When I starting planting Haskaps I studied the charts and info and was concerned about overlap and pollination. But now that more of my plants are blooming I’m finding (at least this year) plenty of overlap from one end to the other of early to late varieties. Indigo Gem and Aurora were opening 5/13 and full bloom two days later. 5/15 Beauty, Blizzard and Beast were starting. Today 5/22 all the bushes are full of blossoms at all stages – past, open, and buds. (BerryBlue, HoneyBee and BlueMoon are small and I nipped the buds off early but they were in there with the rest). I’m no longer worried about pollination amongst them. And SO glad I don’t have to be concerned about the freeze forecast for tonight as far as the haskaps.

Are others’ varieties farther apart in bloom? Maybe our climate here encourages them to all get going together so they can support each other. Sue

1 Like

You are mentioning varieties that have a lot of Russian in them. They tend to be from colder regions (although there are some warmer russian ones) tend to bloom sooner, and are pretty much impervious to overnight frosts. My haskaps started flowered about two weeks ago, it has been freezing overnight just about every night (can’t use my hose in the morning because it is iced up), I don’t worry one bit about the flowers.

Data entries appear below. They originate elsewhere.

Definition get_registered_food_models : M World (list FoodRecord) :=
  _load_food_meta.

(** The registry a reader of the document sees. *)
Definition registry (w : World) : list FoodRecord :=
  default [] (meta_file w).

(** The world once the directory and the document exist. *)
Definition ensured (w : World) : World :=
  match meta_file w with
  | Some _ => w
  | None => with_meta w []
  end.

(** *** Retraining *)

(** What the libraries and the clock answer during one run.  The
    training set is synthetic and the seeds are fixed, so the fitted
    regressor and its error do not depend on the world. *)
Record TrainEnv : Type := {
  fitted : Regressor;       (* [model.fit(X_train, y_train)] *)
  fitted_mae : Q;           (* [mean_absolute_error(y_test, preds)] *)
  utcnow_stamp : string;    (* [datetime.utcnow().strftime(...)] *)
  run_id : string;          (* [run.info.run_id] *)
  utcnow_iso : string       (* [datetime.utcnow().isoformat()] *)
}.

Record Summary : Type := {
  status : string;
  summary_mae : Q;
  model_path : string;
  summary_run_id : string
}.

Definition model_path_of (env : TrainEnv) : string :=
  path_join FOOD_MODELS_DIR ("food_model_" ++ utcnow_stamp env ++ ".joblib").

(** The dict appended to [meta["models"]]. *)
Definition new_record (env : TrainEnv) : FoodRecord :=
  {| name := basename (model_path_of env); path := model_path_of env;
     mae := fitted_mae env; mlflow_run_id := run_id env;
     created_at := utcnow_iso env; active := true |}.

Definition retrain_food_model (env : TrainEnv) : M World Summary :=
  do! _ensure_food_dirs in
  do! modify (fun w => with_run w "food_calorie_model") in
  let model := fitted env in
  let mae := fitted_mae env in
  let model_path := model_path_of env in
  do! modify (fun w => with_file w model_path (Joblib model)) in
  let! meta := _load_food_meta in
  let meta := set_active false <$> meta in
  do! _save_food_meta (meta ++ [new_record env]) in
  ret {| status := "trained_food_model"; summary_mae := mae;
         model_path := model_path; summary_run_id := run_id env |}.

(** *** Prediction *)

(** [joblib.load(path)] *)
Definition load (path : string) : M World Regressor :=
  let! w := get in
  match files w !! path with
  | None => raise (FileNotFoundError path)
  | Some Corrupt => raise (UnpicklingError path)
  | Some (Joblib model) => ret model
  end.

(** [os.path.exists(path)] *)
Definition exists_ (path : string) : M World bool :=
  let! w := get in
  ret (bool_decide (is_Some (files w !! path))).

(** [not path] for an optional string. *)
Definition falsy (path : option string) : bool :=
  match path with
  | None | Some EmptyString => true
  | Some _ => false
  end.

Definition _load_active_food_model (env : TrainEnv) : M World Regressor :=
  let! path := get_active_food_model_path in
  let! present :=
    match path with
    | Some q => exists_ q
    | None => ret false
    end in
  let! path :=
    if falsy path || negb present
    then
      let! info := retrain_food_model env in
      ret (model_path info)
    else ret (default "" path) in
  load path.

(** One entry of [items]: a dict that may lack either key. *)
Record MealItem : Type := {
  item_name : option string;     (* ["name"] *)
  quantity : option Q            (* ["quantity"] *)
}.

Record Totals : Type := {
  calories : Q;
  protein : Q;
  carbs : Q;
  fat : Q
}.

(** [item.get("name", "").strip().lower().replace(" ", "_")] *)
Definition raw_name (item : MealItem) : string :=
  replace_char " " "_" (lower (strip (default "" (item_name item)))).

(** [float(item.get("quantity", 1.0))] *)
Definition qty (item : MealItem) : Q := default 1%Q (quantity item).

(** The body of [for item in items]. *)
Definition add_item (model : Regressor) (t : Totals) (item : MealItem)
    : Totals :=
  match FOOD_INDEX !! raw_name item with
  | None => t
  | Some idx =>
      let '(cal, p, c, f) := model idx (qty item) in
      {| calories := calories t + cal; protein := protein t + p;
         carbs := carbs t + c; fat := fat t + f |}%Q
  end.

Definition zero_totals : Totals :=
  {| calories := 0; protein := 0; carbs := 0; fat := 0 |}%Q.

Definition predict_meal_nutrition (env : TrainEnv) (items : list MealItem)
    : M World Totals :=
  let! model := _load_active_food_model env in
  ret (fold_left (add_item model) items zero_totals).

End Food.

(** ** The food operations facade: [app/nutrition/nutrition_mlops.py] *)

Module Mlops.

Definition retrain_food_mlops (env : Food.TrainEnv)
    : M Food.World Food.Summary :=
  Food.retrain_food_model env.

Definition list_food_models : M Food.World (list Food.FoodRecord) :=
  Food.get_registered_food_models.

(** The dict [{"active_food_model": path}]. *)
Record Status : Type := { active_food_model_path : option string }.

Definition active_food_model : M Food.World Status :=
  let! path := Food.get_active_food_model_path in
  ret {| active_food_model_path := path |}.

End Mlops.

(** ** The meal service: [app/nutrition/nutrition_service.py] *)

Module Service.

(** What the service raises: its own errors, or one that the food model
    let through. *)
Inductive error : Type :=
| AttributeError (msg : string)
| ValueError (msg : string)
| FromModel (e : exn).

Inductive answer (A : Type) : Type :=
| Ok (a : A)
| Fail (e : error).
Arguments Ok {A} a.
Arguments Fail {A} e.

(** A row of [meal_logs] ([app/nutrition/nutrition_models.py]).  The
    column [food_json] holds [json.dumps(items)], kept here as the items
    it encodes. *)
Module MealLog.
Record t : Type := {
  id : Z;
  twin_id : Z;
  date : string;
  meal_type : string;
  food_json : list Food.MealItem;
  calories : Q;
  protein : Q;
  carbs : Q;
  fat : Q;
  created_at : string
}.
End MealLog.

(** A row of [daily_calorie_summary]. *)
Module DailyCalorieSummary.
Record t : Type := {
  id : Z;
  twin_id : Z;
  date : string;
  total_calories : Q;
  required_calories : Q;
  calorie_balance : Q
}.
End DailyCalorieSummary.

(** The database session: the committed rows of the three tables, in
    row order, and the rows added to the session and not yet committed.
    A query sees both. *)
Record Session : Type := {
  twins : list (Z * Alert.Twin);                  (* [Twin.id] and the row *)
  meal_logs : list MealLog.t;
  daily_calorie_summary : list DailyCalorieSummary.t;
  new_meal_logs : list MealLog.t;                 (* [db.add], uncommitted *)
  new_daily_calorie_summary : list DailyCalorieSummary.t
}.

Record World : Type := {
  db : Session;
  food : Food.World
}.

(** What the clock, the database and the libraries answer during a call.
    [round] takes the exact result of an operation on doubles to the
    double that the operation returns. *)
Record Env : Type := {
  today : string;               (* [date.today()] *)
  utcnow : string;              (* default of [MealLog.created_at] *)
  meal_id : Z;                  (* primary key given to the new meal *)
  daily_id : Z;                 (* primary key given to a new summary *)
  round : Q -> Q;
  food_env : Food.TrainEnv
}.

(** The float literals of the module, as the doubles they round to. *)
Definition f1_2 : Q := 5404319552844595 # 4503599627370496.
Definition f1_375 : Q := 11 # 8.
Definition f1_55 : Q := 6980579422424269 # 4503599627370496.
Definition f1_725 : Q := 3884354678607053 # 2251799813685248.
Definition f6_25 : Q := 25 # 4.

Definition _estimate_required_calories (env : Env) (twin : Alert.Twin)
    : answer Q :=
  let fadd x y := round env (x + y)%Q in
  let fsub x y := round env (x - y)%Q in
  let fmul x y := round env (x * y)%Q in
  if Qeq_bool (Alert.height_cm twin) 0 || Qeq_bool (Alert.weight_kg twin) 0
     || Qeq_bool (Alert.age twin) 0
  then Ok 2000%Q
  else
    let height := Alert.height_cm twin in
    let weight := Alert.weight_kg twin in
    let age := Alert.age twin in
    match Alert.gender twin with
    | None => Fail (AttributeError "'NoneType' object has no attribute 'lower'")
    | Some gender =>
        let bmr :=
          if startswith "m" (lower gender)
          then fadd (fsub (fadd (fmul 10%Q weight) (fmul f6_25 height))
                       (fmul 5%Q age)) 5%Q
          else fsub (fsub (fadd (fmul 10%Q weight) (fmul f6_25 height))
                       (fmul 5%Q age)) 161%Q in
        let level := or_default (Alert.exercise_level twin) 1%Q in
        let factor :=
          if Qeq_bool level 0 then f1_2
          else if Qeq_bool level 1 then f1_375
          else if Qeq_bool level 2 then f1_55
          else f1_725 in
        Ok (fmul bmr factor)
    end.

(** [db.query(Twin).filter(Twin.id == twin_id).first()] *)
Definition first_twin (s : Session) (twin_id : Z) : option Alert.Twin :=
  snd <$> List.find (fun row => Z.eqb (fst row) twin_id) (twins s).

Definition daily_matches (twin_id : Z) (day : string)
    (d : DailyCalorieSummary.t) : bool :=
  Z.eqb (DailyCalorieSummary.twin_id d) twin_id
  && String.eqb (DailyCalorieSummary.date d) day.

(** [db.query(DailyCalorieSummary).filter(...).first()] *)
Definition first_daily (s : Session) (twin_id : Z) (day : string)
    : option DailyCalorieSummary.t :=
  List.find (daily_matches twin_id day)
    (daily_calorie_summary s ++ new_daily_calorie_summary s).

(** [db.add(meal)] and [db.add(daily)] *)
Definition add_meal (s : Session) (m : MealLog.t) : Session :=
  {| twins := twins s; meal_logs := meal_logs s;
     daily_calorie_summary := daily_calorie_summary s;
     new_meal_logs := new_meal_logs s ++ [m];
     new_daily_calorie_summary := new_daily_calorie_summary s |}.

Definition add_daily (s : Session) (d : DailyCalorieSummary.t) : Session :=
  {| twins := twins s; meal_logs := meal_logs s;
     daily_calorie_summary := daily_calorie_summary s;
     new_meal_logs := new_meal_logs s;
     new_daily_calorie_summary := new_daily_calorie_summary s ++ [d] |}.

(** Assignment to the attributes of the row that [first_daily] found:
    the first matching row is replaced. *)
Fixpoint replace_first (twin_id : Z) (day : string)
    (d' : DailyCalorieSummary.t) (rows : list DailyCalorieSummary.t)
    : list DailyCalorieSummary.t :=
  match rows with
  | [] => []
  | d :: rest =>
      if daily_matches twin_id day d then d' :: rest
      else d :: replace_first twin_id day d' rest
  end.

Definition update_daily (s : Session) (twin_id : Z) (day : string)
    (d' : DailyCalorieSummary.t) : Session :=
  if existsb (daily_matches twin_id day) (daily_calorie_summary s)
  then {| twins := twins s; meal_logs := meal_logs s;
          daily_calorie_summary :=
            replace_first twin_id day d' (daily_calorie_summary s);
          new_meal_logs := new_meal_logs s;
          new_daily_calorie_summary := new_daily_calorie_summary s |}
  else {| twins := twins s; meal_logs := meal_logs s;
          daily_calorie_summary := daily_calorie_summary s;
          new_meal_logs := new_meal_logs s;
          new_daily_calorie_summary :=
            replace_first twin_id day d' (new_daily_calorie_summary s) |}.

(** [db.commit()] *)
Definition commit (s : Session) : Session :=
  {| twins := twins s;
     meal_logs := meal_logs s ++ new_meal_logs s;
     daily_calorie_summary :=
       daily_calorie_summary s ++ new_daily_calorie_summary s;
     new_meal_logs := []; new_daily_calorie_summary := [] |}.

Definition log_meal (env : Env) (twin_id : Z) (meal_type : string)
    (items : list Food.MealItem) (w : World)
    : answer (MealLog.t * DailyCalorieSummary.t) * World :=
  match first_twin (db w) twin_id with
  | None => (Fail (ValueError "Twin not found"), w)
  | Some twin =>
      match Food.predict_meal_nutrition (food_env env) items (food w) with
      | (Raises e, fw) => (Fail (FromModel e), {| db := db w; food := fw |})
      | (Returns nutrition, fw) =>
          let today := today env in
          let meal :=
            {| MealLog.id := meal_id env; MealLog.twin_id := twin_id;
               MealLog.date := today; MealLog.meal_type := meal_type;
               MealLog.food_json := items;
               MealLog.calories := Food.calories nutrition;
               MealLog.protein := Food.protein nutrition;
               MealLog.carbs := Food.carbs nutrition;
               MealLog.fat := Food.fat nutrition;
               MealLog.created_at := utcnow env |} in
          let s := add_meal (db w) meal in
          match first_daily s twin_id today with
          | None =>
              match _estimate_required_calories env twin with
              | Fail e => (Fail e, {| db := s; food := fw |})
              | Ok required =>
                  let total := Food.calories nutrition in
                  let daily :=
                    {| DailyCalorieSummary.id := daily_id env;
                       DailyCalorieSummary.twin_id := twin_id;
                       DailyCalorieSummary.date := today;
                       DailyCalorieSummary.total_calories := total;
                       DailyCalorieSummary.required_calories := required;
                       DailyCalorieSummary.calorie_balance :=
                         round env (total - required)%Q |} in
                  (Ok (meal, daily),
                   {| db := commit (add_daily s daily); food := fw |})
              end
          | Some daily =>
              let total :=
                round env (DailyCalorieSummary.total_calories daily
                           + Food.calories nutrition)%Q in
              let daily :=
                {| DailyCalorieSummary.id := DailyCalorieSummary.id daily;
                   DailyCalorieSummary.twin_id :=
                     DailyCalorieSummary.twin_id daily;
                   DailyCalorieSummary.date := DailyCalorieSummary.date daily;
                   DailyCalorieSummary.total_calories := total;
                   DailyCalorieSummary.required_calories :=
                     DailyCalorieSummary.required_calories daily;
                   DailyCalorieSummary.calorie_balance :=
                     round env
                       (total - DailyCalorieSummary.required_calories daily)%Q
                |} in
              (Ok (meal, daily),
               {| db := commit (update_daily s twin_id today daily);
                  food := fw |})
          end
      end
  end.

Heck last year I pulled a large Tundra somebody gave me, they were clearing an area for a path. The plant was greening out pretty good while half of the root ball/mass was still on a slab of ice. Japanese varieties can take the heat better but the old varieties you have are as cold hardy as they come.

1 Like

i have all the same as you mentioned and noticed the same thing. i just got 2 strawberry sensations im slightly worried about but i read 1 of the boreal series overlaps with it. bumbles all over my yard working them and my romance cherries and currants right now.


I find the HoneyBerryUSA Bloom Time chart is fairly accurate for my Zone 5a location in Southern Vermont: Honeyberry, Haskap, and other Cold Hardy Fruit Trees. I posted my bloom observations a few days ago in the other Honeyberry thread: What's the verdict on Honeyberries...are they tasty? - #1137 by nkurz.

One thing to note is that all the varieties you mentioned are in the Early or Mid category except for Blue Moon. The Late’s of interest on that chart are mostly Maxine Thompson’s Japanese origin varieties, plus Strawberry Sensation. Another thing to note is the note at the top of that chart: “in USDA zones 2-5 Mid varieties overlap 90-95% with most early bloomers for good pollination (except when early bloomer has short bloom time)”.

I think you are right that in colder climates like yours (I assume from your user name you’re in Zone 3?) you can usually get away with assuming pollination between the Early and Mid varieties. I’m not personally familiar with Blue Moon, but if we trust the chart and my Zone 5 experience you might want to consider getting it another Late pollination partner.

1 Like

I suspect zone 6-7 has more gap from first to last bloomers.
But, too soon to state that as observed fact.

my indigo gem/ treat is still covered with blooms as is my aurora/ honey bee and 2 of my boreals are also. the third one my dogs snapped off but is sending up new shoots. putting in the 2 straw. sensations tom. near them.